2022-04-08 Thread Alexey Izbyshev


Alexey Izbyshev  added the comment:

> As for glibc specifics, I'm mostly thinking of the calls we do in the child.

> According to the "Standard Description (POSIX.1)" calls to anything other 
> than `_exit()` or `exec*()` are not allowed.  But the longer "Linux 
> Description" in that vfork(2) man page does not say that.  Which implies 
> merely by omission that calls to other things are okay so long as you 
> understand everything they do to the process heap/stack/state.  (I wish it 
> were *explicit* about that)

If we're talking about the kernel side of things, sure, we rely on Linux being 
"sane" here, though I suppose on *BSDs the situation is similar.

> Some of the calls we do from our child_exec() code... many are likely "just" 
> syscall shims and thus fine - but that is technically up to libc.
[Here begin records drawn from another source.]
(** The entry the search stops at is the newest visible one of the version. *)
Lemma stop_is_newest v ikey level l1 f l2 e : lsm v -> none_visible v ikey 0 level ->
  baseline_files v level ikey = l1 ++ f :: l2 -> Forall (fun f => ~ has_visible ikey f) l1 ->
  best_in ikey f e -> newest v ikey e.
Proof.
  intros Hl Hn El Hl1 (He & Hu & Hi & Hb).
  assert (Hf : f ∈ level_files v level).
  { eapply baseline_files_sub; [done|]. rewrite El. apply elem_of_app. right. left. }
  split; [by exists level, f|]. intros level' f' e' (Hf' & He' & Hu' & Hi').
  assert (Hv' : has_visible ikey f') by (by exists e').
  assert (Hue : ucmp (ExtractUserKey e.1) (ExtractUserKey e'.1) = 0).
  { eapply cmp_eq_trans; [exact Hu|]. by apply cmp_eq_sym. }
  destruct (Nat.lt_trichotomy level' level) as [Hlt|[->|Hgt]].
  - destruct (Hn level' f'); [lia|done|done].
  - destruct (baseline_files_complete v level ikey f' e' Hl (conj Hf' (conj He' (conj Hu' Hi'))))
      as (g & e2 & Hin & (_ & He2 & Hu2 & Hi2) & Hle & Hg0). etrans; [exact Hle|]. rewrite El in Hin.
    apply elem_of_app in Hin as [Hin|Hin].
    { rewrite Forall_forall in Hl1. destruct (Hl1 g Hin). by exists e2. }
    apply elem_of_cons in Hin as [->|Hin]; [by apply Hb|].
    unfold baseline_files in El. destruct (Nat.eqb_spec level 0) as [->|Hne].
    + rewrite (Hg0 eq_refl) in *.
      assert (Hue2 : ucmp (ExtractUserKey e.1) (ExtractUserKey e2.1) = 0) by (eapply cmp_eq_trans; [exact Hu|]; by apply cmp_eq_sym).
      destruct (level0_files_spec v (ExtractUserKey ikey) Hl) as [Hs _]. rewrite El in Hs.
      apply StronglySorted_app in Hs as (_ & _ & Hs). apply StronglySorted_inv in Hs as [_ Hs].
      rewrite Forall_forall in Hs. specialize (Hs f' Hin).
      apply Z.lt_le_incl. eapply (lsm_newer v Hl (0%nat, f) (0%nat, f')); try done.
      right. done.
    + exfalso. destruct (find_in_level _ _ _ _) as [h|]; simpl in El.
      * destruct l1 as [|? [|? ?]]; simplify_eq/=. by apply elem_of_nil in Hin.
      * by destruct l1.
  - apply Z.lt_le_incl. eapply (lsm_newer v Hl (level, f) (level', f')); try done. by left.
Qed.

(** The result of a read. *)
Lemma Version_Get_spec {T} `{Arith T} (MOD : Z) (models : list (LearnedIndexData T))
    (v : Version) (u : bytes) (snap : Z) (value : bytes) :
  MOD <> 9 -> lsm v ->
  let k := newLookupKey u snap in
  let ikey := mkInternalKey u snap kTypeValue in
  exists s value' stats,
    Get user_comparator_ MOD models v k value = Some (s, value', stats, models) /\
    ((exists e, newest v ikey e /\ outcome e value = Some (s, value')) \/
     ((forall level f e, ~ visible v ikey level f e) /\ s = NotFound [] [] /\ value' = value)).
Proof.
  intros Hm Hl k ikey.
  assert (Hik : lookup_internal_key k = ikey).
  { unfold lookup_internal_key, k, newLookupKey. simpl. apply bdrop_app. }
  assert (Huk : lookup_user_key k = ExtractUserKey ikey).
  { unfold lookup_user_key. fold (lookup_internal_key k). rewrite Hik. unfold ExtractUserKey.
    f_equal. rewrite <- Hik. unfold lookup_internal_key, k, newLookupKey. cbn [start_ kstart_].
    rewrite bdrop_app, blen_app. lia. }
  unfold Get. rewrite Hik, Huk.
  destruct (get_levels_cases MOD v ikey value Hm Hl (Z.to_nat kNumLevels) 0 models
    (mkGetState None None)) as [[Hn [st' ->]]|
      (level & l1 & f & l2 & e & r & st' & Hlv & Hn & El & Hl1 & Hb & Ho & ->)].
  - do 3 eexists. split; [reflexivity|]. right. split; [|done].
    intros level f e (Hf & He & Hu & Hi). destruct (decide (level < Z.to_nat kNumLevels)%nat).
    + apply (Hn level f); [lia|done|]. by exists e.
    + unfold level_files in Hf. rewrite nth_overflow in Hf; [by apply elem_of_nil in Hf|].
      pose proof (lsm_levels v Hl). lia.
  - do 3 eexists. split; [reflexivity|]. left. exists e.
    split; [by eapply stop_is_newest|]. by destruct r.
Qed.

(** C8: [Version::Get] returns the newest visible entry.  In a version whose
    files satisfy the ordering invariants of the tree (levels above 0 sorted and
    disjoint, newer entries in smaller levels and, in level 0, in files with
    larger numbers), a read ends with the entry of the user key that has the
    largest sequence number at or below the snapshot: its value, or [NotFound]
    when it is a deletion; and with [NotFound] when the key has no visible
    entry in any file.  In the modes other than 9 (level models), and for a table
    reader that finds the first entry at or after a key ([TableReaderOk]; the path
    through the index block does, [disk_reader_ok] in TableCacheProofs). *)
Theorem version_get_newest {T} `{Arith T} (MOD : Z) (models : list (LearnedIndexData T))
    (v : Version) (u : bytes) (snap : Z) (value : bytes) :
  MOD <> 9 -> lsm v ->
  let k := newLookupKey u snap in
  let ikey := mkInternalKey u snap kTypeValue in
  exists s value' stats,
    Get user_comparator_ MOD models v k value = Some (s, value', stats, models) /\
    ((exists e, newest v ikey e /\ outcome e value = Some (s, value')) \/
     ((forall level f e, ~ visible v ikey level f e) /\ s = NotFound [] [] /\ value' = value)).
Proof. apply Version_Get_spec. Qed.
End Get.

(** * Level models lead to the same files *)

Section LevelModel.
#[local] Abbreviation icmp := (InternalKey_Compare BytewiseComparator).
#[local] Abbreviation ucmp := slice_compare.
#[local] Instance ucmp_total'' : TotalCompare ucmp := @Compare_total BytewiseComparator _.
#[local] Instance icmp_total'' : TotalCompare icmp := icmp_total BytewiseComparator.

(** The keys of a level as the system generates them: decimal, of one length,
    each file with at least two keys. *)
Definition level_key (key_size : Z) (k : bytes) : Prop :=
  decimal_key k /\ k <> [] /\ blen k = key_size /\ digits_value k < 2 ^ 63.

Definition level_file (key_size : Z) (f : FileMetaData) : Prop :=
  level_key key_size (smallest_user f) /\ level_key key_size (largest_user f) /\
  ucmp (smallest_user f) (largest_user f) < 0.

Definition file_keys (f : FileMetaData) : list bytes := [smallest_user f; largest_user f].
Definition file_values (f : FileMetaData) : list Z :=
  [digits_value (smallest_user f); digits_value (largest_user f)].
Definition level_values (files : list FileMetaData) : list Z := concat (map file_values files).

Lemma level_key_lt key_size a b : level_key key_size a -> level_key key_size b ->
  ucmp a b < 0 <-> digits_value a < digits_value b.
Proof.
  intros (Da & _ & La & _) (Db & _ & Lb & _).
  pose proof (slice_compare_digits a b ltac:(unfold blen in *; lia) Da Db). lia.
Qed.

Lemma level_values_elem files w : w ∈ level_values files ->
  exists f, f ∈ files /\ (w = digits_value (smallest_user f) \/ w = digits_value (largest_user f)).
Proof.
  unfold level_values. rewrite list_elem_of_In, in_concat. intros (l & Hl & Hw).
  apply in_map_iff in Hl as (f & <- & Hf). exists f. split; [by apply list_elem_of_In|].
  simpl in Hw. destruct Hw as [<-|[<-|[]]]; [by left|by right].
Qed.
Yes, but I wouldn't say that "being just syscall shims" is specific for glibc. 
It's just a "natural" property that just about any libc is likely to possess. 
(Yeah, I know, those are vague words, but in my experience "glibc-specific" is 
usually applied to some functionality/bug present in glibc and absent in other 
libcs, and I don't think we rely on something like that).

Of course, there are also LD_PRELOAD things that could be called instead of 
libc, but good news here is that we don't create new constrains for them 
(CPython is not the only software that uses vfork()), and they're on their own 
otherwise.

> A few others are Py functions that go elsewhere in CPython and while they may 
> be fine for practical reasons today with dangerous bits on conditional 
> branches that technically should not be possible to hit given the state by 
> the time we're at this point in _posixsubprocess, pose a future risk - anyone 
> touching implementations of those is likely unaware of vfork'ed child 
> limitations that must be met.

We already have async-signal-safety requirement for all such code because of 
fork(). Requirements of vfork() are a bit more strict, but at least the set of 
functions we have to watch for dangerous changes is the same. And I suspect 
that most practical violations of vfork()-safety also violate 
async-signal-safety.

> For example if one of the potential code paths that trigger an indirect 
> Py_FatalError() is hit... that fatal exit code is definitely not 
> post-vfork-child safe.  The pre-exec child dying via that could screw up the 
> vfork parent process's state.

Yeah, and it can break the fork parent too, at least because it uses exit() 
(not _exit()), so stdio buffers will be flushed twice, in the child and in the 
parent.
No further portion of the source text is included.